Of course, no-one suspects they are being poisoned when they first experience the symptoms. So why would you be any different, especially when you have no reason to suspect it? Depending on the severity of the symptoms, you might not even feel there is much wrong. If you do, you might just think it is nothing serious and that you can live with them and things will get better. So, until you get a proper diagnosis, you will continue to apply whatever remedy you can to fix the symptoms.

You will recognise that this is just a variation of Einstein's statement: "Problems cannot be solved at the same level of awareness that created them." You are sure you have done everything right, and the fact is you have done little wrong. So the question is what will it take to change your awareness?

Level of toxicity

Hopefully this guide will serve that purpose.

If, however, it does not, it will take one or other or both of the following:

  • the effects of the toxins becoming so great that you are compelled to seek new antidotes
  • the failure of your efforts to improve worsening symptoms.

The rising prominence of employee engagement as an issue suggests that the level of toxicity is rising. That is not to say that all the toxins in the table above are poisoning your organisation at any moment. But the symptoms are worsening. At last the poisonous effect of the toxins is becoming noticeable. Individually and collectively they pose a threat.

You need to understand this and bear these factors in mind at all times when you are dealing with your people. Failure to do so is to risk undermining all your efforts to optimise your effectiveness and efficiency, and will cost you. And no‑one has developed the serum to provide the antidote.

Until now! Here too this guide blazes a new trail and offers you just that.

A powerful antidote

The table above conveys the implicit complexity of the situation.

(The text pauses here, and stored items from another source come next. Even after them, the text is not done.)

(* ===== verification/Resolve.v ===== *)
(** The test query of the GUI, internal/unbound/test.go. *)
From S2P Require Import Prelude GoStrings GoTime.

Record TestResult := {
  t_Question : string;
  t_Qtype : string;
  t_Upstream : string;
  t_RTT : Duration;
  t_Answers : list string;
  t_Authoritative : bool;
  t_Raw : string;
}.

(** github.com/miekg/dns, as far as the test query uses it *)
Class DNSLib := {
  Fqdn : string -> string;
  StringToType : string -> option Z;
  TypeToString : Z -> string;
}.
(** what the exchange returns: the answers in text, the flag, the whole reply in text *)
Record Reply := { rp_answers : list string; rp_authoritative : bool; rp_text : string; rp_rtt : Duration }.

Definition test_address (upstream : string) : string :=
  if negb (Contains upstream ":") then upstream +:+ ":53" else upstream.

(** [exchange name type address] *)
Definition TestResolve `{DNSLib} (exchange : string -> Z -> string -> result string Reply) (name qtype upstream : string)
    : result string TestResult :=
  let upstream := test_address upstream in
  match StringToType (ToUpper qtype) with
  | None => Err ("unknown qtype " +:+ fmt_q qtype)
  | Some qtypeUint =>
      let? resp := exchange (Fqdn name) qtypeUint upstream in
      Ok {| t_Question := Fqdn name; t_Qtype := TypeToString qtypeUint; t_Upstream := upstream; t_RTT := resp.(rp_rtt);
            t_Answers := resp.(rp_answers); t_Authoritative := resp.(rp_authoritative); t_Raw := resp.(rp_text) |}
  end.
(* ===== verification/PeerListener.v ===== *)
(** The peer HTTP endpoint, internal/sync/listener.go, with the authentication
    and the error bodies of internal/sync/sync.go.

    The world [W] is whatever the callbacks of the configuration act on; the
    daemon instantiates it. *)
From S2P Require Import Prelude GoStrings GoPath GoTime Config Validate Sync Store AuditLog.

(** ** AuthOK *)

(** the accumulator of [subtle.ConstantTimeCompare] over two equally long texts *)
Fixpoint xor_acc (v : Z) (x y : string) : Z :=
  match x, y with
  | String c x, String d y => xor_acc (Z.lor v (Z.lxor (code c) (code d))) x y
  | _, _ => v
  end.
Definition ConstantTimeCompare (x y : string) : Z :=
  if negb (String.length x =? String.length y)%nat then 0 else if xor_acc 0 x y =? 0 then 1 else 0.

Definition AuthOK (token want : string) : bool :=
  if (want =? "")%string then false else ConstantTimeCompare token want =? 1.

(** ** Duration.String *)

Fixpoint trim_zeros (s : string) : string :=
  match s with
  | EmptyString => EmptyString
  | String c s' =>
      match trim_zeros s' with
      | EmptyString => if (c =? "0")%char then EmptyString else str1 c
      | t => String c t
      end
  end.
(** [n] decimal digits of [v], most significant first *)
Fixpoint digits_of (n : nat) (v : Z) (acc : string) : string :=
  match n with
  | O => acc
  | S n => digits_of n (v / 10) (String (ascii_of_N (Z.to_N (48 + v mod 10))) acc)
  end.
(** the fraction, without trailing zeros, its point included *)
Definition fmtFrac (v : Z) (prec : nat) : string :=
  match trim_zeros (digits_of prec v EmptyString) with EmptyString => EmptyString | t => String "." t end.

Definition Duration_String (d : Duration) : string :=
  let u := Z.abs d in
  let body :=
    if u =? 0 then "0s"
    else if u <? 1000 then fmt_d u +:+ "ns"
    else if u <? 1000000 then
      fmt_d (u / 1000) +:+ fmtFrac (u mod 1000) 3 +:+ String (ascii_of_nat 194) (String (ascii_of_nat 181) "s")
    else if u <? Second then fmt_d (u / 1000000) +:+ fmtFrac (u mod 1000000) 6 +:+ "ms"
    else
      let secs := u / Second in
      let text := fmt_d (secs mod 60) +:+ fmtFrac (u mod Second) 9 +:+ "s" in
      let mins := secs / 60 in
      if mins =? 0 then text
      else
        let text := fmt_d (mins mod 60) +:+ "m" +:+ text in
        let hours := mins / 60 in
        if hours =? 0 then text else fmt_d hours +:+ "h" +:+ text in
  if d <? 0 then String "-" body else body.

Example Duration_ex :
  map Duration_String [0; 5 * Minute; 1500 * Millisecond; - 61 * Minute; 1500]
  = ["0s"; "5m0s"; "1.5s"; "-1h1m0s"; "1.5" +:+ String (ascii_of_nat 194) (String (ascii_of_nat 181) "s")].
Proof. vm_compute. reflexivity. Qed.

(** ** Requests and responses *)

Inductive Method := GET | POST | OtherMethod (name : string).

(** A request as the handlers read it: [pr_body] is the decoded envelope or the
    error of the JSON decoder, [pr_since] the query parameter. *)
Record PeerRequest := {
  pr_path : string;
  pr_method : Method;
  pr_token : string;
  pr_since : string;
  pr_body : result string Envelope;
}.

Inductive PeerBody :=
  | BText (s : string)
  | BManifest (m : Manifest)
  | BEnvelope (e : Envelope)
  | BMerge (r : MergeResult)
  | BError (msg : string)
  | BRedirect (path : string).
Record PeerResponse := { ps_code : Z; ps_body : PeerBody }.

Definition StatusOK : Z := 200.
Definition StatusMovedPermanently : Z := 301.
Definition StatusBadRequest : Z := 400.
Definition StatusUnauthorized : Z := 401.
Definition StatusNotFound : Z := 404.
Definition StatusMethodNotAllowed : Z := 405.
Definition StatusInternalServerError : Z := 500.
Definition StatusNotImplemented : Z := 501.
Definition StatusBadGateway : Z := 502.
Definition StatusServiceUnavailable : Z := 503.

Definition writeJSONError (code : Z) (msg : string) : PeerResponse := {| ps_code := code; ps_body := BError msg |}.
Definition decodeEnvelope (r : PeerRequest) : result string Envelope :=
  match r.(pr_body) with Ok env => Ok env | Err msg => Err ("invalid json: " +:+ msg) end.

(** ** StringifyMerge *)

Definition merge_part (name : string) (n : nat) : list string :=
  if (0 <? n)%nat then [name +:+ "=" +:+ default EmptyString (itoa (Z.of_nat n))] else [].
Definition StringifyMerge (r : MergeResult) : string :=
  if (r.(Added) =? 0)%nat && (r.(MUpdated) =? 0)%nat && (r.(MDeleted) =? 0)%nat && (r.(Conflicts) =? 0)%nat
     && (r.(Skipped) =? 0)%nat && (r.(Rejected) =? 0)%nat
  then "noop"
  else Join (merge_part "added" r.(Added) ++ merge_part "updated" r.(MUpdated) ++ merge_part "deleted" r.(MDeleted)
             ++ merge_part "conflicts" r.(Conflicts) ++ merge_part "skipped" r.(Skipped)
             ++ merge_part "rejected" r.(Rejected)) " ".

(** ** The listener *)

Section listener.
Context {W : Type}.

Record ListenerConfig := {
  lc_Listen : string;
  lc_PSK : string;
  lc_Instance : string;
  lc_Skew : Duration;
  lc_PeerName : string;
  lc_Provider : W -> option File;
  lc_PushSink : option (Envelope -> string -> W -> W * result string MergeResult);
  lc_Audit : option (Entry -> W -> W);
}.

Definition peerName (cfg : ListenerConfig) : string :=
  if negb (cfg.(lc_PeerName) =? "")%string then cfg.(lc_PeerName) else "default".

(** the bare text of the response, or the refusal *)
Definition requireAuth (cfg : ListenerConfig) (r : PeerRequest) : option PeerResponse :=
  if negb (AuthOK r.(pr_token) cfg.(lc_PSK))
  then Some (writeJSONError StatusUnauthorized "missing or invalid X-Peer-Token")
  else None.

Definition ok (b : PeerBody) : PeerResponse := {| ps_code := StatusOK; ps_body := b |}.

Definition handleHealthz (cfg : ListenerConfig) (r : PeerRequest) (w : W) : W * PeerResponse :=
  match requireAuth cfg r with
  | Some resp => (w, resp)
  | None => (w, ok (BText "ok"))
  end.

Definition handleManifest (cfg : ListenerConfig) (now : Time) (r : PeerRequest) (w : W) : W * PeerResponse :=
  match requireAuth cfg r with
  | Some resp => (w, resp)
  | None =>
      match cfg.(lc_Provider) w with
      | None => (w, writeJSONError StatusServiceUnavailable "no config")
      | Some cur => (w, ok (BManifest (BuildManifest now cfg.(lc_Instance) 0 cur (peerName cfg))))
      end
  end.

Definition out_of_skew (skew : Duration) (now t : Time) : bool :=
  (0 <? skew) && negb (IsZero t) && outside skew (Since now t).

Definition handleItems (cfg : ListenerConfig) (now : Time) (r : PeerRequest) (w : W) : W * PeerResponse :=
  match requireAuth cfg r with
  | Some resp => (w, resp)
  | None =>
      match r.(pr_method) with
      | GET =>
          match cfg.(lc_Provider) w with
          | None => (w, writeJSONError StatusServiceUnavailable "no config")
          | Some cur =>
              let env := FilterForExport now cfg.(lc_Instance) 0 cur (peerName cfg) in
              let env :=
                if negb (r.(pr_since) =? "")%string then
                  match ParseUint r.(pr_since) with Some n => env <| e_FromSeq := n |> | None => env end
                else env in
              (w, ok (BEnvelope env))
          end
      | POST =>
          match decodeEnvelope r with
          | Err msg => (w, writeJSONError StatusBadRequest msg)
          | Ok env =>
              if out_of_skew cfg.(lc_Skew) now env.(e_ServerTime) then
                (w, writeJSONError StatusBadRequest
                      ("server_time out of window (skew " +:+ Duration_String cfg.(lc_Skew) +:+ ", got "
                       +:+ Duration_String (Since now env.(e_ServerTime)) +:+ ")"))
              else
                match cfg.(lc_PushSink) with
                | None => (w, writeJSONError StatusNotImplemented "push sink not configured")
                | Some sink =>
                    let '(w, res) := sink env (peerName cfg) w in
                    match res with
                    | Err msg => (w, writeJSONError StatusBadRequest msg)
                    | Ok res =>
                        let w :=
                          match cfg.(lc_Audit) with
                          | Some audit =>
                              audit {| en_Time := 0; en_Actor := "peer:" +:+ env.(e_InstanceID);
                                       en_Action := "peer-push-applied"; en_Details := StringifyMerge res |} w
                          | None => w
                          end in
                        (w, ok (BMerge res))
                    end
                end
          end
      | OtherMethod _ => (w, writeJSONError StatusMethodNotAllowed "use GET or POST")
      end
  end.

(** the routes of [NewListener]; the mux of net/http redirects a path that is
    not clean *)
Definition serve (cfg : ListenerConfig) (now : Time) (r : PeerRequest) (w : W) : W * PeerResponse :=
  if negb (cleanPath r.(pr_path) =? r.(pr_path))%string
  then (w, {| ps_code := StatusMovedPermanently; ps_body := BRedirect (cleanPath r.(pr_path)) |})
  else if (r.(pr_path) =? "/peer/v1/manifest")%string then handleManifest cfg now r w
  else if (r.(pr_path) =? "/peer/v1/items")%string then handleItems cfg now r w
  else if (r.(pr_path) =? "/peer/v1/healthz")%string then handleHealthz cfg r w
  else (w, {| ps_code := StatusNotFound; ps_body := BText "404 page not found" |}).

(** [StartTLS]: whether the listener starts, given whether the port can be bound *)
Definition StartTLS (cfg : ListenerConfig) (bind : option string) : option string :=
  if (cfg.(lc_PSK) =? "")%string
  then Some "refusing to start peer listener without a shared key (set peers.shared_key or PEER_SHARED_KEY)"
  else bind.
(** [Start], given the error of deriving the certificate *)
Definition Listener_Start (cfg : ListenerConfig) (tlsErr bind : option string) : option string :=
  match tlsErr with
  | Some err => Some ("derive peer TLS cert: " +:+ err)
  | None => StartTLS cfg bind
  end.
Definition Listener_Addr (cfg : ListenerConfig) : string := cfg.(lc_Listen).
End listener.
Arguments ListenerConfig W : clear implicits.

You may be asking yourself: "How on earth can I be expected to remember and to manage all this? I have enough on my plate already!"

Well, the good news is that there is an antidote. There is a solution that can embed these principles into your organisational DNA. And while it may not be a total panacea, it offers a single remedy for all seven toxins. It is called Human Asset Accounting, and it starts from the very simple premise that your people are your greatest asset.

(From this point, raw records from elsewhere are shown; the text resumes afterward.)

(* ===== verification/Daemon.v ===== *)
(** The wiring of the process, cmd/dnsforwarderd/main.go: the store with its two
    hooks, the peer client's [Apply] and the listener's [PushSink], and the
    supervisor of unbound. *)
From S2P Require Import Prelude GoStrings GoTime Config Validate Sync Store Generate Resolve Proxy AuditLog.
From S2P Require Import PeerListener PeerClient Watcher.

(** ** The error texts that cross the process boundary *)

Definition SaveError_text (e : SaveError string) : string :=
  match e with
  | SErrIO msg => msg
  | ErrLocked => "config is locked by another writer"
  | SErrMutate msg => msg
  | SErrValidate e => ConfigError_Error e
  | SErrMarshal msg => msg
  | SErrUnlock msg => msg
  end.

(** ** State *)

(** what the hooks did: a round of pushes to these peers ([None]: suppressed), or
    an application of the configuration *)
Inductive Event := EvPush (peers : option (list Peer)) | EvApply.

Record Node := {
  n_fs : gmap string string;
  n_store : Store;
  n_watcher : Watcher;
  n_client : Client;
  n_status : gmap string PeerStatusUpdate;
  n_audit : list Entry;
  n_events : list Event;
}.
#[export] Instance node_settable : Settable Node := fun n =>
  {| n_fs := n.(n_fs); n_store := n.(n_store); n_watcher := n.(n_watcher); n_client := n.(n_client); n_status := n.(n_status);
     n_audit := n.(n_audit); n_events := n.(n_events) |}.

Definition emit (e : Event) (n : Node) : Node := n <| n_events := n.(n_events) ++ [e] |>.

(** what the functions that one Save calls back meet: the clock in a callback that
    merges, the clock when the peers are pushed to, and the application *)
Record HookIO := { hk_merge : Time; hk_now : Time; hk_apply : ApplyIO }.

Section daemon.
(** the configuration file; the directory and name of unbound's; the instance *)
Context `{Y : Yaml} `{D : DNSLib} (path outDir confName instance : string).

(** ** The hooks *)

(** the hook that [SetOnSave] registers, run at [now] *)
Definition on_save (now : Time) (n : Node) : Node :=
  match n.(n_store).(current) with
  | None => n
  | Some cur =>
      let '(c, pushed, _) := PushAll now (fun _ => None) cur.(f_Peers).(List) n.(n_client) in
      emit (EvPush pushed) (n <| n_client := c |>)
  end.
(** [w.ApplyNow] from anywhere: the files, the watcher and the log it leaves *)
Definition apply_node (io : ApplyIO) (n : Node) : Node * option string :=
  let '(fs, w, log, err) := ApplyNow outDir confName instance io n.(n_store).(current) n.(n_fs) n.(n_watcher) in
  (n <| n_fs := fs |> <| n_watcher := w |> <| n_audit := n.(n_audit) ++ log |>, err).
(** the hook that [SetOnApply] registers; its error is only logged *)
Definition on_apply (io : ApplyIO) (n : Node) : Node := emit EvApply (apply_node io n).1.
Definition run_hook (io : HookIO) (n : Node) (h : Hook) : Node :=
  match h with OnSave => on_save io.(hk_now) n | OnApply => on_apply io.(hk_apply) n end.

(** one [store.Save], the hooks it runs at its end included *)
Definition save_node (io : SaveIO) (hook_io : HookIO) (opts : SaveOptions string) (n : Node)
    : Node * result (SaveError string) File :=
  let '(fs, s, hooks, r) := Save path io opts n.(n_fs) n.(n_store) in
  (foldl (run_hook hook_io) (n <| n_fs := fs |> <| n_store := s |>) hooks, r).

(** ** Saving with retries: up to twenty attempts while the store is locked *)

Definition saveAttempts : nat := 20.
Definition next_backoff (backoff : Duration) : Duration :=
  let backoff := wrap64 (backoff * 2) in if 500 * Millisecond <? backoff then 500 * Millisecond else backoff.

(** [ios k] is what attempt [k] meets, and [opts] are the options of a Save whose
    callback reads the clock; the result is the error of the last attempt ([None]
    for success), and the sleeps *)
Fixpoint save_loop (ios : nat -> SaveIO * HookIO) (opts : Time -> SaveOptions string) (fuel k : nat) (backoff : Duration)
    (last : option (SaveError string)) (n : Node) : Node * option (SaveError string) * list Duration :=
  match fuel with
  | O => (n, last, [])
  | S fuel =>
      let '(n, r) := save_node (ios k).1 (ios k).2 (opts (ios k).2.(hk_merge)) n in
      match r with
      | Ok _ => (n, None, [])
      | Err ErrLocked =>
          let '(n, e, sleeps) := save_loop ios opts fuel (S k) (next_backoff backoff) (Some ErrLocked) n in
          (n, e, backoff :: sleeps)
      | Err e => (n, Some e, [])
      end
  end.
Definition save_retry (ios : nat -> SaveIO * HookIO) (opts : Time -> SaveOptions string) (n : Node) :=
  save_loop ios opts saveAttempts 0 (50 * Millisecond) None n.

(** ** Applying an envelope *)

(** [peersync.Merge(f, env, skew)] as a callback: it does not touch the peers *)
Definition merge_options (actor : string) (now : Time) (env : Envelope) (skew : Duration) : SaveOptions string :=
  {| Actor := actor;
     Mutate := Some (fun f => {| mut_draft := (Merge now f env skew).1; mut_err := None;
                                 mut_shared := f.(f_Peers).(List) |}) |}.

(** the client's [Apply] *)
Definition Apply (ios : nat -> SaveIO * HookIO) (skew : Duration) (env : Envelope) (source : string) (n : Node)
    : Node * option string :=
  let '(n, e, _) := save_retry ios (fun now => merge_options ("peer:" +:+ source) now env skew) n in
  (n, SaveError_text <$> e).

(** the listener's [PushSink]; the clock is read for the preview, whose result is
    the answer, for the mark, and again in the merge of every attempt *)
Definition PushSink (ios : nat -> SaveIO * HookIO) (preview mark : Time) (skew : Duration) (env : Envelope) (peerName : string) (n : Node)
    : Node * result string MergeResult :=
  match n.(n_store).(current) with
  | None => (n, Err "no config")
  | Some before =>
      let res := (Merge preview (Clone before) env skew).2 in
      let n := n <| n_client := MarkAppliedFrom mark env.(e_InstanceID) n.(n_client) |> in
      let '(n, e, _) := save_retry ios (fun now => merge_options ("peer:" +:+ env.(e_InstanceID)) now env skew) n in
      match e with
      | None => (n, Ok res)
      | Some e => (n, Err (SaveError_text e))
      end
  end.

Definition audit_node (e : Entry) (n : Node) : Node := n <| n_audit := n.(n_audit) ++ [e] |>.

(** ** The listener and the client of [startPeerListenerAndClient] *)

Definition peer_skew (cur : File) : Duration := times cur.(f_Peers).(ClockSkewSeconds) Second.

Definition listener_config (cur : File) (ios : nat -> SaveIO * HookIO) (preview mark : Time) : ListenerConfig Node :=
  {| lc_Listen := cur.(f_Peers).(Listen);
     lc_PSK := cur.(f_Peers).(SharedKey);
     lc_Instance := instance;
     lc_Skew := peer_skew cur;
     lc_PeerName := instance;
     lc_Provider := fun n => n.(n_store).(current);
     lc_PushSink := Some (fun env name n => PushSink ios preview mark (peer_skew cur) env name n);
     lc_Audit := Some audit_node |}.

Definition client_ops (cur : File) (ios : nat -> SaveIO * HookIO) (mark : Time) : ClientOps Node :=
  {| co_Provider := fun n => n.(n_store).(current);
     co_Apply := Apply ios (peer_skew cur);
     co_Mark := fun id n => n <| n_client := MarkAppliedFrom mark id n.(n_client) |>;
     co_SetStatus := fun name u n => n <| n_status := SetPeerStatus name u n.(n_status) |>;
     co_Audit := audit_node |}.

(** whether peer sync starts, given whether the listener can; the hooks are set
    only when it does *)
Definition startPeerListenerAndClient (bind : option string) (n : Node) : Node * bool :=
  match n.(n_store).(current) with
  | None => (n, false)
  | Some cur =>
      if (cur.(f_Peers).(SharedKey) =? "")%string then (n, false)
      else match bind with
           | Some _ => (n, false)
           | None => (n <| n_store := SetOnApply true (SetOnSave true n.(n_store)) |>, true)
           end
  end.
End daemon.

(** ** The rest of main.go *)

(** [envOr]: [getenv] is empty for a variable that is not set *)
Definition envOr (getenv : string -> string) (k def : string) : string :=
  if negb (getenv k =? "")%string then getenv k else def.
(** [defaultInstance]: the host name, when there is one *)
Definition defaultInstance (hostname : result string string) : string :=
  let h := match hostname with Ok h => if (h =? "")%string then "unknown" else h | Err _ => "unknown" end in
  TrimSpace h.
Definition http_listen (cur : option File) : string :=
  match cur with
  | Some f => if negb (f.(f_Settings).(HTTPListen) =? "")%string then f.(f_Settings).(HTTPListen) else "0.0.0.0:80"
  | None => "0.0.0.0:80"
  end.

(** superviseUnbound as a machine: it waits for the file, then starts unbound and
    records its pid, waits for it to exit, clears the pid, pauses, and starts again *)
Inductive SupState :=
  | SupWaitFile
  | SupStart
  | SupStarted (pid : Z)
  | SupRunning (pid : option Z)
  | SupReaped
  | SupPause
  | SupDone.
Record Supervisor := { sup_state : SupState; sup_pid : Z }.
(** what happens next: the context is done, or it is not and the file exists (or
    not), the process starts with a pid (or fails to), the process exits *)
Record SupInput := { in_done : bool; in_file : bool; in_start : option Z }.

Definition sup_step (i : SupInput) (s : Supervisor) : Supervisor :=
  let go st := {| sup_state := st; sup_pid := s.(sup_pid) |} in
  match s.(sup_state) with
  | SupWaitFile => if i.(in_file) then go SupStart else if i.(in_done) then go SupDone else s
  | SupStart =>
      if i.(in_done) then go SupDone
      else go match i.(in_start) with Some pid => SupStarted pid | None => SupRunning None end
  | SupStarted pid => {| sup_state := SupRunning (Some pid); sup_pid := pid |}
  | SupRunning _ => go SupReaped
  | SupReaped => {| sup_state := SupPause; sup_pid := 0 |}
  | SupPause => go (if i.(in_done) then SupDone else SupStart)
  | SupDone => s
  end.
Definition sup_init : Supervisor := {| sup_state := SupWaitFile; sup_pid := 0 |}.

From this oft-stated comment, you can create a four-pronged solution:

  • Value your people individually, aggregate their values and include this new figure as a separate asset category, called Human Assets on the balance sheet in your management accounts.
  • Complete the accounting process by means of a journal entry that creates an equivalent liability account called Human Capital. Incorporate this as a separate but discrete element of Owner's Equity, thereby introducing a cooperative element to your organisational structure and making all your employees co-owners of the business with a stake equivalent to their personal asset value.
  • Dispense with all incentive remuneration/performance related pay, and instead distribute profits between shareholders and employees using a two‑tier, single-rate dividend structure.
  • Monitor your people management effectiveness by means of a new balanced scorecard measure of Return on Human Assets/Return on Human Capital.

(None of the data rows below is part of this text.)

(* ===== verification/Cluster.v ===== *)
(** Any number of peers that hold items of one kind: what one envelope that
    arrives does to the lists of all of them, what the newest copy of a key is,
    and why rounds of deliveries bring everyone to it.  The lists are those of
    [Sync]; [ClusterProps] shows that processes that push to and pull from each
    other make exactly these steps. *)
From S2P Require Import Prelude GoStrings GoTime Config Validate Sync LWW Convergence SyncProps.

(** ** Deliveries *)

(** an envelope built for the name [d_name] by the peer [d_from], merged by the
    peer [d_to] at its time [d_now] *)
Record Delivery := { d_from : nat; d_to : nat; d_name : string; d_now : Time; d_skew : Duration }.

(** a round of deliveries, in any order, that has one between any two of [n] peers *)
Definition complete (n : nat) (round : list Delivery) : Prop :=
  forall i j, (i < n)%nat -> (j < n)%nat -> i <> j -> exists d, d ∈ round /\ d.(d_from) = i /\ d.(d_to) = j.

Section deliver.
Context {A : Type} `{SyncItem A}.

Definition deliver (ls : list (list A)) (d : Delivery) : list (list A) :=
  match ls !! d.(d_from), ls !! d.(d_to) with
  | Some src, Some dst =>
      <[d.(d_to) := fst (merge_items d.(d_now) d.(d_skew) dst (export_items d.(d_name) src) noResult)]> ls
  | _, _ => ls
  end.

(** the copy of a key that is newer than all the others *)
Definition newest (k : string) (l : list A) : option A :=
  foldl (fun o x => if (it_key x =? k)%string then Some (match o with Some y => newer y x | None => x end) else o) None l.

(** an item that a delivery takes along: meant for the name the envelope is
    built for, and inside the receiver's skew window *)
Definition carried (d : Delivery) (x : A) : Prop :=
  syncs_to d.(d_name) x = true /\ acceptable d.(d_now) d.(d_skew) x = true.
End deliver.

(** ** One key: the copies of all peers *)

Section key.
Context {A : Type} `{SyncItemLaws A}.
Implicit Types (vs : list (option A)) (x y : A) (e : nat * nat).

Definition kstep vs e : list (option A) :=
  match vs !! e.1, vs !! e.2 with
  | Some src, Some dst => <[e.2 := merge1 dst src]> vs
  | _, _ => vs
  end.

Definition has (o : option A) : nat := match o with Some _ => 1 | None => 0 end.
Definition count vs : nat := foldr (fun o n => (has o + n)%nat) 0%nat vs.

Lemma count_insert vs : forall j a b, vs !! j = Some a -> (count (<[j := b]> vs) + has a = count vs + has b)%nat.
Proof.
  induction vs as [|o vs IH]; intros [|j] a b Hj; simpl in *; simplify_eq; [lia|].
  specialize (IH j a b Hj). lia.
Qed.
Lemma count_le vs : (count vs <= length vs)%nat.
Proof. induction vs as [|[] vs IH]; simpl; lia. Qed.
Lemma count_one vs : forall i x, vs !! i = Some (Some x) -> (1 <= count vs)%nat.
Proof.
  induction vs as [|o vs IH]; intros [|i] x Hi; simpl in *; simplify_eq; simpl; [lia|]. specialize (IH i x Hi). lia.
Qed.
Lemma count_two vs i j x y : i <> j -> vs !! i = Some (Some x) -> vs !! j = Some (Some y) -> (2 <= count vs)%nat.
Proof.
  intros Hij Hi Hj. pose proof (count_insert vs j _ None Hj). simpl in *.
  assert (1 <= count (<[j := None]> vs))%nat; [|lia].
  apply (count_one _ i x). by rewrite list_lookup_insert_ne.
Qed.

Lemma has_merge1 (dst src : option A) : (has dst <= has (merge1 dst src))%nat.
Proof. destruct dst, src; simpl; lia. Qed.

Lemma kstep_length vs e : length (kstep vs e) = length vs.
Proof. unfold kstep. repeat case_match; rewrite ?length_insert; done. Qed.
Lemma ksteps_length es : forall vs, length (foldl kstep vs es) = length vs.
Proof. induction es as [|e es IH]; intros vs; simpl; [done|]. by rewrite IH, kstep_length. Qed.

(** the copy of peer [j] after a step *)
Lemma kstep_lookup vs e j v' :
  kstep vs e !! j = Some v' ->
  vs !! j = Some v'
  \/ j = e.2 /\ exists src dst, vs !! e.1 = Some src /\ vs !! e.2 = Some dst /\ v' = merge1 dst src.
Proof.
  unfold kstep. destruct (vs !! e.1) as [src|] eqn:Es; [|by left]. destruct (vs !! e.2) as [dst|] eqn:Ed; [|by left].
  intros [(-> & <- & _)|(_ & Hj)]%list_lookup_insert_Some; [right; by eauto 8 | by left].
Qed.

Lemma kstep_count vs e : (count vs <= count (kstep vs e))%nat.
Proof.
  unfold kstep. destruct (vs !! e.1) as [src|]; [|done]. destruct (vs !! e.2) as [dst|] eqn:Ed; [|done].
  pose proof (count_insert vs e.2 dst (merge1 dst src) Ed). pose proof (has_merge1 dst src). lia.
Qed.
Lemma ksteps_count es : forall vs, (count vs <= count (foldl kstep vs es))%nat.
Proof. induction es as [|e es IH]; intros vs; simpl; [done|]. specialize (IH (kstep vs e)). pose proof (kstep_count vs e). lia. Qed.

(** Peer [i0] has the newest copy [x]: every other copy has an older stamp or
    is the same. *)
Context (i0 : nat) (x : A).

Definition below y : Prop := stamp_le y x /\ (stamp_le x y -> y = x).
Definition topped vs : Prop :=
  vs !! i0 = Some (Some x) /\ forall j y, vs !! j = Some (Some y) -> below y.

Lemma newer_top y : below y -> newer y x = x.
Proof. intros [_ Hy]. unfold newer. destruct (beats x y) eqn:E; [done|]. by apply Hy, not_beats_stamp. Qed.
Lemma top_newer y : below y -> newer x y = x.
Proof. intros [_ Hy]. unfold newer. destruct (beats y x) eqn:E; [|done]. by apply Hy, beats_stamp. Qed.
Lemma below_top : below x.
Proof. by split. Qed.

Lemma merge1_below (a b : option A) y :
  (forall z, a = Some z -> below z) -> (forall z, b = Some z -> below z) -> merge1 a b = Some y -> below y.
Proof.
  intros Ha Hb. destruct a as [a|], b as [b|]; simpl; intros E; simplify_eq; auto.
  - unfold newer. destruct (beats b a); auto.
  - destruct (it_Deleted b); simplify_eq; auto.
Qed.

Lemma kstep_topped vs e : topped vs -> topped (kstep vs e).
Proof.
  intros [Hi Hb]. split.
  - destruct (kstep vs e !! i0) as [v|] eqn:Ek.
    + apply kstep_lookup in Ek as [?|(-> & src & dst & Hs & Hd & ->)]; [congruence|].
      rewrite Hi in Hd. injection Hd as <-. destruct src as [y|]; [|done]. simpl. do 2 f_equal. by eapply top_newer, Hb.
    + apply lookup_ge_None in Ek. rewrite kstep_length in Ek. apply lookup_lt_Some in Hi. lia.
  - intros j y [Hj|(-> & src & dst & Hs & Hd & E)]%kstep_lookup; [by eapply Hb|].
    eapply merge1_below; [..|by rewrite <- E]; intros z ->; by eapply Hb.
Qed.
Lemma ksteps_topped es : forall vs, topped vs -> topped (foldl kstep vs es).
Proof. induction es as [|e es IH]; intros vs Ht; simpl; [done|]. by apply IH, kstep_topped. Qed.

This innovative solution is a powerful serum that neutralises the toxins because it addresses all the basic human needs. In doing so it changes the historic tradition of accounting for people solely as a cost. This works as a catalyst to reshape behaviour, and so provides a comprehensive platform for addressing employee engagement and creates just the antidote you need. It brings these hitherto invisible issues to the fore and creates an environment where this toxicity is neutralised and your efforts to improve performance are no longer poisoned by factors that you were not even aware of.

The content of this article is intended to provide a general guide to the subject matter. Specialist advice should be sought about your specific circumstances.